Assignment: Your answer should be a single number: how many lines in the data below hold the string "Context".

Collected data:

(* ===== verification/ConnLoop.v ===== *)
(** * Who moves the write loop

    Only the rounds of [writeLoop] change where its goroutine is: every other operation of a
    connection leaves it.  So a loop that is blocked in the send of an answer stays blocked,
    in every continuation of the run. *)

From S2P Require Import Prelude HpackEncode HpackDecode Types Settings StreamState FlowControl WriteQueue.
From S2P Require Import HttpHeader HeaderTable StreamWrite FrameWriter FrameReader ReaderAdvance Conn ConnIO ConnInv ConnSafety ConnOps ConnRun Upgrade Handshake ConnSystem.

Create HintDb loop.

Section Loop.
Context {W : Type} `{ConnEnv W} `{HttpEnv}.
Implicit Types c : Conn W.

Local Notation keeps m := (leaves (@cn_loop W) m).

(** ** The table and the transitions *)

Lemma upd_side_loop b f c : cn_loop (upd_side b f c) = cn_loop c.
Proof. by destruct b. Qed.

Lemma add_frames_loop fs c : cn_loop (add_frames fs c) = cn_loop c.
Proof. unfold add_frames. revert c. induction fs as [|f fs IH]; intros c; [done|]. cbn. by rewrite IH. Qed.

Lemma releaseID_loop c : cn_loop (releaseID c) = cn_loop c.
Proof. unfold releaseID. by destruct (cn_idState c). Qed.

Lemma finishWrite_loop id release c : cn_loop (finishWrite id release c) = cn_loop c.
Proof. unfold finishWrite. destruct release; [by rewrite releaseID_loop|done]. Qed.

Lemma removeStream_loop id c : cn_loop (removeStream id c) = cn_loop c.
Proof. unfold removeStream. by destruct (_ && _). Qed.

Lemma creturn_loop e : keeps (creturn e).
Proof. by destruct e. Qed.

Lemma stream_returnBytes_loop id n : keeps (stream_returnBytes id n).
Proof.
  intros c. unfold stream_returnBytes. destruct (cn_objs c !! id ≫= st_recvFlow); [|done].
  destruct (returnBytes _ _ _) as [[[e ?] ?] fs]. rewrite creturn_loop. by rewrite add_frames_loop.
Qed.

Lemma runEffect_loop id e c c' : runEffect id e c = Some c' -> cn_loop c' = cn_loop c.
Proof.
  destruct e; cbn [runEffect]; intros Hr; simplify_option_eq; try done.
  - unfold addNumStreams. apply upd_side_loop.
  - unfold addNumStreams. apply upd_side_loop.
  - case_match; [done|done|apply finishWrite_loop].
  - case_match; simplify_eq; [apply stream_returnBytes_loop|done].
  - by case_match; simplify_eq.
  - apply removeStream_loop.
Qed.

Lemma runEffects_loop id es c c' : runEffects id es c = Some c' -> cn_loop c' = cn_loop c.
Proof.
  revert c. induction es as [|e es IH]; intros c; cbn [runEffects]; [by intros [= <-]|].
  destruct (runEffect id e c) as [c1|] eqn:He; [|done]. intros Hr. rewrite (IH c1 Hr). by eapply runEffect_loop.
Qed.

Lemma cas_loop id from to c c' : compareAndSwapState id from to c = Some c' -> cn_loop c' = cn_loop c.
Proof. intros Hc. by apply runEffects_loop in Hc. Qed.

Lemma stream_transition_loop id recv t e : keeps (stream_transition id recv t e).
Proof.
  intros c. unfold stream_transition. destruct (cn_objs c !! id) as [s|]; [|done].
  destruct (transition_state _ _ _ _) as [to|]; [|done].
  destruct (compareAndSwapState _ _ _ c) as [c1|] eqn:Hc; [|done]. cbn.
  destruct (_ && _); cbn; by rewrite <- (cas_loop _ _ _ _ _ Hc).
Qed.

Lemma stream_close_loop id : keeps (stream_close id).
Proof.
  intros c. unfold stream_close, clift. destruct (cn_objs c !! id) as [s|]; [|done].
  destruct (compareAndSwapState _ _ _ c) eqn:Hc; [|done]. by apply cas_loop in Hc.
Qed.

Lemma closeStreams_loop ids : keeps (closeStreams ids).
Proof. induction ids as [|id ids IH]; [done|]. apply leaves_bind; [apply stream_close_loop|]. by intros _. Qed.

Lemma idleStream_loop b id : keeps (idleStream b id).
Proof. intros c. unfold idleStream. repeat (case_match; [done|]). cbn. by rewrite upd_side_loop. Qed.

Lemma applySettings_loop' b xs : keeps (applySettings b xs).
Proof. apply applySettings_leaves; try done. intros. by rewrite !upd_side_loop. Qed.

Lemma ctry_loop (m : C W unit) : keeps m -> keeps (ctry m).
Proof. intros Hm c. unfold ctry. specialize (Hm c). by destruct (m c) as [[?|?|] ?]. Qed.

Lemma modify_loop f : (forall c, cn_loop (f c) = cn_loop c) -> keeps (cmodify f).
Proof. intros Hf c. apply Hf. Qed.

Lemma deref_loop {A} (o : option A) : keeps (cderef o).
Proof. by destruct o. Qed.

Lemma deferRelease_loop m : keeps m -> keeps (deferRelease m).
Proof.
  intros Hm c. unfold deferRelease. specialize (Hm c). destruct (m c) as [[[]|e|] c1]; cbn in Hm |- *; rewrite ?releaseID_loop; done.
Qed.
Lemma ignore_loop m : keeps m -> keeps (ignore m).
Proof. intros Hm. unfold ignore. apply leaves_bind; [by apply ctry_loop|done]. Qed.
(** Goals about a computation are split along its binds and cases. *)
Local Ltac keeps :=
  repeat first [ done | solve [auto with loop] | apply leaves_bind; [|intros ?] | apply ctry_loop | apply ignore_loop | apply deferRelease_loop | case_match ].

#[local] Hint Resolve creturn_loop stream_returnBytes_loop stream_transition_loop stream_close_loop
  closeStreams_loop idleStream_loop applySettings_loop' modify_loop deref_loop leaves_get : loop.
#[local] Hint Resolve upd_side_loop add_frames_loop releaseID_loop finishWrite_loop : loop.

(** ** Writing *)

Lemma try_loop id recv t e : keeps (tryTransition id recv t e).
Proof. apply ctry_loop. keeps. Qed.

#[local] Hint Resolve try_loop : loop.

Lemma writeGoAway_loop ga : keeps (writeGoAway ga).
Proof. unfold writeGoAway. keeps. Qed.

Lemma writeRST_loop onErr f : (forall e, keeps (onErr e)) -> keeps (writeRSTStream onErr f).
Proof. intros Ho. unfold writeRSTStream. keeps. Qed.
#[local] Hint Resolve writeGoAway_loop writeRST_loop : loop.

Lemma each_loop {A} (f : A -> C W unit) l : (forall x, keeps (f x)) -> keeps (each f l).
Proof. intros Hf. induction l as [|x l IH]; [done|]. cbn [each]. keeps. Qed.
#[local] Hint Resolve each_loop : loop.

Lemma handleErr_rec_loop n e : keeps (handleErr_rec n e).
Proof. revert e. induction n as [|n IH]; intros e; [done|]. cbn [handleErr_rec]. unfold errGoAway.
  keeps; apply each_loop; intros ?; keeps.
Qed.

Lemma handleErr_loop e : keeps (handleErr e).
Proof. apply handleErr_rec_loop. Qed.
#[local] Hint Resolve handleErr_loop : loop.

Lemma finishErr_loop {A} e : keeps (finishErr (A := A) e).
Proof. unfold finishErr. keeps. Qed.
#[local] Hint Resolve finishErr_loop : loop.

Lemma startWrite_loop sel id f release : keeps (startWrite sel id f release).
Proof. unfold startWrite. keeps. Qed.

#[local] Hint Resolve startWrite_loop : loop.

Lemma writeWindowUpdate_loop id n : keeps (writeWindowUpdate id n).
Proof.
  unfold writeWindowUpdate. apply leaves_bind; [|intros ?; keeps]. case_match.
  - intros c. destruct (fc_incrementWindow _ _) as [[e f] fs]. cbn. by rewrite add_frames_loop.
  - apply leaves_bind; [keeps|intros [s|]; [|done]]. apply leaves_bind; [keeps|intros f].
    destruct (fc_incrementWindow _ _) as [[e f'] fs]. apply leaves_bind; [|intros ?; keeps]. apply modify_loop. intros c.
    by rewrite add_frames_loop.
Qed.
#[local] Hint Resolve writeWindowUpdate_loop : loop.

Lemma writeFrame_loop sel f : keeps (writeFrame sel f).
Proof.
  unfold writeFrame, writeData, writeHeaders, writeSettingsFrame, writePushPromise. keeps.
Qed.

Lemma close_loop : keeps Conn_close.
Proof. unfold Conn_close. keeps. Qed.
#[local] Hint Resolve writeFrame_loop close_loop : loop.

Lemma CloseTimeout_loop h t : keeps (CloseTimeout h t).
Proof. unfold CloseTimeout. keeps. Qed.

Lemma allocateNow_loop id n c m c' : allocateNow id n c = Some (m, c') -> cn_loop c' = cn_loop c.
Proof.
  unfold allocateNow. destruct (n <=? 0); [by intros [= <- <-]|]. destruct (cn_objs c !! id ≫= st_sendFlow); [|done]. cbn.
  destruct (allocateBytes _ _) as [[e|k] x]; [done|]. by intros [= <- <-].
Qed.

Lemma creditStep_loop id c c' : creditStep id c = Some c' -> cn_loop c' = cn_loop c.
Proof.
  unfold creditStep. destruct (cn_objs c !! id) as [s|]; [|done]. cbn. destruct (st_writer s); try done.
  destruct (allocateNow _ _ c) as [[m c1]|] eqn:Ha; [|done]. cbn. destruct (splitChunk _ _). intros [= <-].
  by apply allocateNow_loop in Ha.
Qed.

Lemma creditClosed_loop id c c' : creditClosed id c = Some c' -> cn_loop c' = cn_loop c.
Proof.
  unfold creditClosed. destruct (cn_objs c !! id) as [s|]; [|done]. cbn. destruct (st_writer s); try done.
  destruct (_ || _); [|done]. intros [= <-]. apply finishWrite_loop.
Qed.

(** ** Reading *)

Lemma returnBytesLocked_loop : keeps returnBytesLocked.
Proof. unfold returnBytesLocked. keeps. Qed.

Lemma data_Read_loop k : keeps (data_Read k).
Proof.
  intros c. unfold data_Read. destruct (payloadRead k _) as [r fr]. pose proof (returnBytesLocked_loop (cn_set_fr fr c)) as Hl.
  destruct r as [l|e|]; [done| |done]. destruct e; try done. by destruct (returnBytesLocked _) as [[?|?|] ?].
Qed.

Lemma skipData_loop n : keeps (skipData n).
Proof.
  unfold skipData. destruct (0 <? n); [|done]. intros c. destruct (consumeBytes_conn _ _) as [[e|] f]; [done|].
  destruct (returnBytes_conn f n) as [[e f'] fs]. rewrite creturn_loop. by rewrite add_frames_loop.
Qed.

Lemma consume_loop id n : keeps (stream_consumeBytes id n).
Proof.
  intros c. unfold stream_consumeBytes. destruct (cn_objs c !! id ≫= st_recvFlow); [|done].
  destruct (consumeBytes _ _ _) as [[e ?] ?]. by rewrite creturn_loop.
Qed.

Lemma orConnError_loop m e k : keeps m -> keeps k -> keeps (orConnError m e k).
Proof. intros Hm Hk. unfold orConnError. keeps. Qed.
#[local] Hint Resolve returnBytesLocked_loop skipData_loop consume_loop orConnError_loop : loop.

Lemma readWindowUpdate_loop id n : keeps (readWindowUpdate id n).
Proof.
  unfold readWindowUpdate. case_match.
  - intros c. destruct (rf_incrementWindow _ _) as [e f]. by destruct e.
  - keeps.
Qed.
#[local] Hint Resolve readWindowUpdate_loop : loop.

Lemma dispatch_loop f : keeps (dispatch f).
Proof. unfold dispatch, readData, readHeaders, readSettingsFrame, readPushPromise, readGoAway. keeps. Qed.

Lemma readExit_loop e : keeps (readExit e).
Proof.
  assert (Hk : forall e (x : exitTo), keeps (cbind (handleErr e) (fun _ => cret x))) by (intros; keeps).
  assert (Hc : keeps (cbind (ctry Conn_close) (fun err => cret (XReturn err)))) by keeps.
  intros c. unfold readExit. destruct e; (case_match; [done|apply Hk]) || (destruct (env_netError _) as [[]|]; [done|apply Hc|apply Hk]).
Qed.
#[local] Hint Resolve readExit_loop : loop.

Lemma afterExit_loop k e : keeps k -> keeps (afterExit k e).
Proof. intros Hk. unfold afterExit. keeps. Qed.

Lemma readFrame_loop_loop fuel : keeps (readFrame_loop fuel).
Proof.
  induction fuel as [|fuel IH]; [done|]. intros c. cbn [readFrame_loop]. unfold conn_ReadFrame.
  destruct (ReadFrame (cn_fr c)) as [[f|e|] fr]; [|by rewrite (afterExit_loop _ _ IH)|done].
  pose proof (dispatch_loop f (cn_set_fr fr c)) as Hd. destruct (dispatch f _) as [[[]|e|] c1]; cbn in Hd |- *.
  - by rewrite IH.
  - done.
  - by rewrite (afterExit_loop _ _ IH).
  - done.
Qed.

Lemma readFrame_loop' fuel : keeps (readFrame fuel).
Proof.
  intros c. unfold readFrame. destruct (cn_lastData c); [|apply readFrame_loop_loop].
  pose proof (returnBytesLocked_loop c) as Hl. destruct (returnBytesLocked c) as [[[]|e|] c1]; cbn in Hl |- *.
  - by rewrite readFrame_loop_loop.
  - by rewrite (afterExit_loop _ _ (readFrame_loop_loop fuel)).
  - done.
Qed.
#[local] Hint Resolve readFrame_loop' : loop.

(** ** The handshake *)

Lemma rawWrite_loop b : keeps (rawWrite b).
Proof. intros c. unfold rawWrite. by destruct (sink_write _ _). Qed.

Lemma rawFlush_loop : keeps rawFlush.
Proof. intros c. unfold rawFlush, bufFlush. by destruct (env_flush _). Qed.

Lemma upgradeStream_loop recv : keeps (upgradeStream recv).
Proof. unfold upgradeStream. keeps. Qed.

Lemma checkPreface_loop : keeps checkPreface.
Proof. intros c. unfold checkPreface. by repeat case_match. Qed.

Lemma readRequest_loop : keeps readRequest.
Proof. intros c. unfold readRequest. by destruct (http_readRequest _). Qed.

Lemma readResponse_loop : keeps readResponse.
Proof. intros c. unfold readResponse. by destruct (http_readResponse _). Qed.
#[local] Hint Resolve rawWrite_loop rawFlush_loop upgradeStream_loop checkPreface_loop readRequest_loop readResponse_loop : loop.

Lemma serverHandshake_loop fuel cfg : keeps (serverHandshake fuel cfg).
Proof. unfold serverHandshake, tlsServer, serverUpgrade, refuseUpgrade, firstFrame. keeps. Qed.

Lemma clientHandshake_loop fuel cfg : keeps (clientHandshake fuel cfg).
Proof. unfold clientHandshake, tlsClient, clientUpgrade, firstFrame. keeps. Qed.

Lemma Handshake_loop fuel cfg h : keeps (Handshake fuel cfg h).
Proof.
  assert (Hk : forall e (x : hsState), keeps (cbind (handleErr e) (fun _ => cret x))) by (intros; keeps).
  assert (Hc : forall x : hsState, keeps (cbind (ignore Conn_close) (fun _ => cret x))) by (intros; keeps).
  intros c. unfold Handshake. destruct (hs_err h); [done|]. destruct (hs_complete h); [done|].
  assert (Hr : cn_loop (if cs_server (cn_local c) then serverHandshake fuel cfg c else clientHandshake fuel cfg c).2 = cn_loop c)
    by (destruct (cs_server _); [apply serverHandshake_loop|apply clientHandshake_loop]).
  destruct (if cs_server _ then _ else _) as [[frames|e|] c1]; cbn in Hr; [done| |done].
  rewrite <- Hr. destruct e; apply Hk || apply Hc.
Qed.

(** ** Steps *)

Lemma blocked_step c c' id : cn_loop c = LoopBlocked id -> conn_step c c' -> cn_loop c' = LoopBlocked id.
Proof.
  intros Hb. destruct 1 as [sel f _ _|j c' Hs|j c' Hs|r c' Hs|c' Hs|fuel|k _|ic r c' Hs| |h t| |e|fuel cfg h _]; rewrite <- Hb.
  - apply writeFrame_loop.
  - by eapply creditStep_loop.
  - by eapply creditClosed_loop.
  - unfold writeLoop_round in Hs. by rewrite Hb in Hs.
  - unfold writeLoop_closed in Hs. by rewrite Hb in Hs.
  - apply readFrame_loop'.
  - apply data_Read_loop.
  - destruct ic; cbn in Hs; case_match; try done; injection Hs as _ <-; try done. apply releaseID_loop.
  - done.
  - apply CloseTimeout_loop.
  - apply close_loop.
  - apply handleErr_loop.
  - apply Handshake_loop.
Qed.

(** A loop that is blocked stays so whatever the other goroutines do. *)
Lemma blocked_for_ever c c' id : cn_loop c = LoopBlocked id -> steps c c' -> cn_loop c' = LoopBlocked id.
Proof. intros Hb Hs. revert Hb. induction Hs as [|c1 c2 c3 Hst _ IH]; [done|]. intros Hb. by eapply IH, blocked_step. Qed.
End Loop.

...

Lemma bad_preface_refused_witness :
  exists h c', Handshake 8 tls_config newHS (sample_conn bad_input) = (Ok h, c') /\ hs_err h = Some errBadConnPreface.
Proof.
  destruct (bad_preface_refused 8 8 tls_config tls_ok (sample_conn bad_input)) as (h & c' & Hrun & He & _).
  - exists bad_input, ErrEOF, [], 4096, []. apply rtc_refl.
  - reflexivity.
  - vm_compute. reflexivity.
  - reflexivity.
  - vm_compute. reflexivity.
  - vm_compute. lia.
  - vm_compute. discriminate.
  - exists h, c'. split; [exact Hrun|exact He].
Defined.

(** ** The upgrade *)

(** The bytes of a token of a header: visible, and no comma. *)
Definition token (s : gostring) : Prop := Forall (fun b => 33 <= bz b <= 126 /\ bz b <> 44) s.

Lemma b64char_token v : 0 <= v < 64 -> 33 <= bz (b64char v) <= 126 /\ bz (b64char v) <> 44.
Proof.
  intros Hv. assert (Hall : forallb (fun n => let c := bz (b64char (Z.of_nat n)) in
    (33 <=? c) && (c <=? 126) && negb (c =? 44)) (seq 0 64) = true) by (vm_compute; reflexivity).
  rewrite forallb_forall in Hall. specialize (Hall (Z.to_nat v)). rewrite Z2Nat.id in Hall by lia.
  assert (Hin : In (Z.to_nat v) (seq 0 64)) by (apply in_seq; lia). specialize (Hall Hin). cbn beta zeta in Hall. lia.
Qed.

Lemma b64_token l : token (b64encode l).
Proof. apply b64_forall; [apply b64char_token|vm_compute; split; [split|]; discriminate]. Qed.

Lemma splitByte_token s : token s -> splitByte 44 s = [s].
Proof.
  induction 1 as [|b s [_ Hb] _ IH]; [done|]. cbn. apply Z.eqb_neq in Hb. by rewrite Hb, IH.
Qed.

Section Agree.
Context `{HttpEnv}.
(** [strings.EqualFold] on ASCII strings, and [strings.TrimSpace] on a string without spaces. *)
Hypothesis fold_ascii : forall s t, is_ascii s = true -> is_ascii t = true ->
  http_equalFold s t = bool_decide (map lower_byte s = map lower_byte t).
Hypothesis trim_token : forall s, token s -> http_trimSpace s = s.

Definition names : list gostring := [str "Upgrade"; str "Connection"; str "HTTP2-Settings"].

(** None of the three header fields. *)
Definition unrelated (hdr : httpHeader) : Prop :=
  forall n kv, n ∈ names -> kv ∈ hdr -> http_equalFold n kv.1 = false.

Response to the task: 2